Exercise instructions:
Every line below that contains the word "EventFd" must be copied.

───── Supplied material

(* ===== verification/CanIo.v ===== *)
(** * The CAN I/O loop

    [CanIoLoop] of include/rcr/can_io_loop.hpp and src/linux/can_io_loop.cpp: the
    thread that owns the CAN socket and the epoll set, turns received frames into
    queue events and pumps output commands to the bus.  One turn of the loop is a
    function of what the kernel and the clock answered; where another thread may act
    on the runtime between two of the turn's critical sections, the calls it made are
    an argument. *)

From stdpp Require Import gmap.
From S2P Require Import Prelude Types StateMachine Mailbox Watchdog Ring Trace CanV1 InputQueue.
From S2P Require Import Scheduler Runtime RuntimeInv RuntimeSafety LinuxIo.
Local Open Scope Z_scope.

Module IoStopReason.
Inductive IoStopReason := None | EventFd | Signal | IoError | SendFailure.
End IoStopReason.
Notation IoStopReason := IoStopReason.IoStopReason.

#[export] Instance IoStopReason_eq_dec : EqDecision IoStopReason.
Proof. solve_decision. Defined.

Definition io_stop_reason_to_string (r : IoStopReason) : string :=
  match r with
  | IoStopReason.None => "NONE"
  | IoStopReason.EventFd => "EVENTFD"
  | IoStopReason.Signal => "SIGNAL"
  | IoStopReason.IoError => "IO_ERROR"
  | IoStopReason.SendFailure => "SEND_FAILURE"
  end.

Record CanIoConfig := mkCanIoConfig {
  ic_can_if : string;
  ic_node_id : Z;
  ic_max_frames_per_wake : nat;
  ic_cpu_affinity : Z
}.

Record CanIoLoop := mkCanIoLoop {
  io_config : CanIoConfig;
  io_reactor : EpollReactor;
  io_bus : SocketCan;
  io_joinable : bool;
  io_running : bool;
  io_stop_requested : bool;
  io_startup_done : bool;
  io_startup_error : option Error;
  io_stop_reason : IoStopReason;
  io_frames_received : Z;
  io_frames_sent : Z;
  io_decode_rejects : Z;
  io_queue_rejects : Z;
  io_send_would_block_retries : Z;
  io_wakeups : Z;
  io_last_errno : Z;
  io_pending_output : option OutputCommand
}.

#[export] Instance CanIoLoop_eta : Eta CanIoLoop :=
  mkEta _ (fun l => mkCanIoLoop (io_config l) (io_reactor l) (io_bus l) (io_joinable l)
    (io_running l) (io_stop_requested l) (io_startup_done l) (io_startup_error l)
    (io_stop_reason l) (io_frames_received l) (io_frames_sent l) (io_decode_rejects l)
    (io_queue_rejects l) (io_send_would_block_retries l) (io_wakeups l) (io_last_errno l)
    (io_pending_output l)).

Definition io_new (config : CanIoConfig) (epoll_fd : Z) : CanIoLoop :=
  mkCanIoLoop config (mkEpoll epoll_fd []) (sc_new (ic_can_if config)) false false false false
    None IoStopReason.None 0 0 0 0 0 0 0 None.

(** ** Commands on the wire *)

(** [((sequence - 1) % 0xFFFF) + 1] on 64 bits, cast to 16: 1..65535, skipping 0. *)
Definition wire_sequence (sequence : Z) : Z := u16 (u64 (sequence - 1) mod 0xFFFF + 1).

Definition to_wire_command (cmd : OutputCommand) (node_id now_ns : Z) : Result WireOutputCommand :=
  if (cmd_session_id cmd =? 0) || (0xFFFF <? cmd_session_id cmd) || (cmd_sequence cmd =? 0) ||
     (Z.land (cmd_mask cmd) 0xFF =? 0) then
    fail_with Errc.Rejected "output command fields exceed CAN V1 wire width"
  else
    let? validity := validity_10ms_from_deadline now_ns (cmd_deadline_ns cmd) in
    Ok {| oc_node_id := node_id;
          oc_mask := u8 (Z.land (cmd_mask cmd) 0xFF);
          oc_session_id := u16 (cmd_session_id cmd);
          oc_sequence := wire_sequence (cmd_sequence cmd);
          oc_values := u8 (Z.land (cmd_values cmd) 0xFF);
          oc_validity_10ms := validity |}.

(** ** Events *)

(** The loop, the queue it fills and the runtime it serves. *)
Record IoState := mkIoState { st_io : CanIoLoop; st_queue : BoundedInputQueue; st_rt : LinuxRuntime }.

#[export] Instance IoState_eta : Eta IoState :=
  mkEta _ (fun s => mkIoState (st_io s) (st_queue s) (st_rt s)).

Definition push_event (event : RuntimeInputEvent) (s : IoState) : IoState :=
  let '(q, ok) := try_push event (st_queue s) in
  let s := s <| st_queue := q |> in
  if ok then s else s <| st_io ::= λ l, l <| io_queue_rejects ::= incr64 |> |>.

Definition stop_with (reason : IoStopReason) (s : IoState) : IoState :=
  s <| st_io ::= λ l, l <| io_stop_reason := reason |> <| io_stop_requested := true |> |>.

Definition node_event (kind : RuntimeInputKind) (now_ns : Z) (s : IoState) : RuntimeInputEvent :=
  default_event <| ev_kind := kind |> <| ev_node_id := ic_node_id (io_config (st_io s)) |>
                <| ev_monotonic_ns := now_ns |>.

(** [RuntimeInputEvent] of a decoded message; a command echo yields none. *)
Definition event_of_message (m : DecodedMessage) (event : RuntimeInputEvent)
    : option RuntimeInputEvent :=
  match m with
  | MsgHeartbeat h =>
      Some (event <| ev_kind := RuntimeInputKind.Heartbeat |> <| ev_node_id := hb_node_id h |>
                  <| ev_boot_id := hb_boot_id h |> <| ev_session_id := hb_session_id h |>
                  <| ev_hb_seq := hb_seq h |>)
  | MsgStatus st =>
      Some (event <| ev_kind := RuntimeInputKind.NodeStatus |> <| ev_node_id := ns_node_id st |>
                  <| ev_session_id := ns_session_id st |>
                  <| ev_interlock_ready := ns_interlock_ready st |>
                  <| ev_input_bits := ns_input_bits st |>
                  <| ev_node_fault_code := ns_fault_code st |>)
  | MsgOutputStatus os =>
      Some (event <| ev_kind := RuntimeInputKind.OutputStatus |> <| ev_node_id := os_node_id os |>
                  <| ev_session_id := os_session_id os |> <| ev_output_result := os_result os |>
                  <| ev_output_sequence := os_sequence os |>
                  <| ev_output_mirror := os_output_mirror os |>)
  | MsgOutputCommand _ => None
  end.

──────────

Response:
Inductive IoStopReason := None | EventFd | Signal | IoError | SendFailure.
  | IoStopReason.EventFd => "EVENTFD"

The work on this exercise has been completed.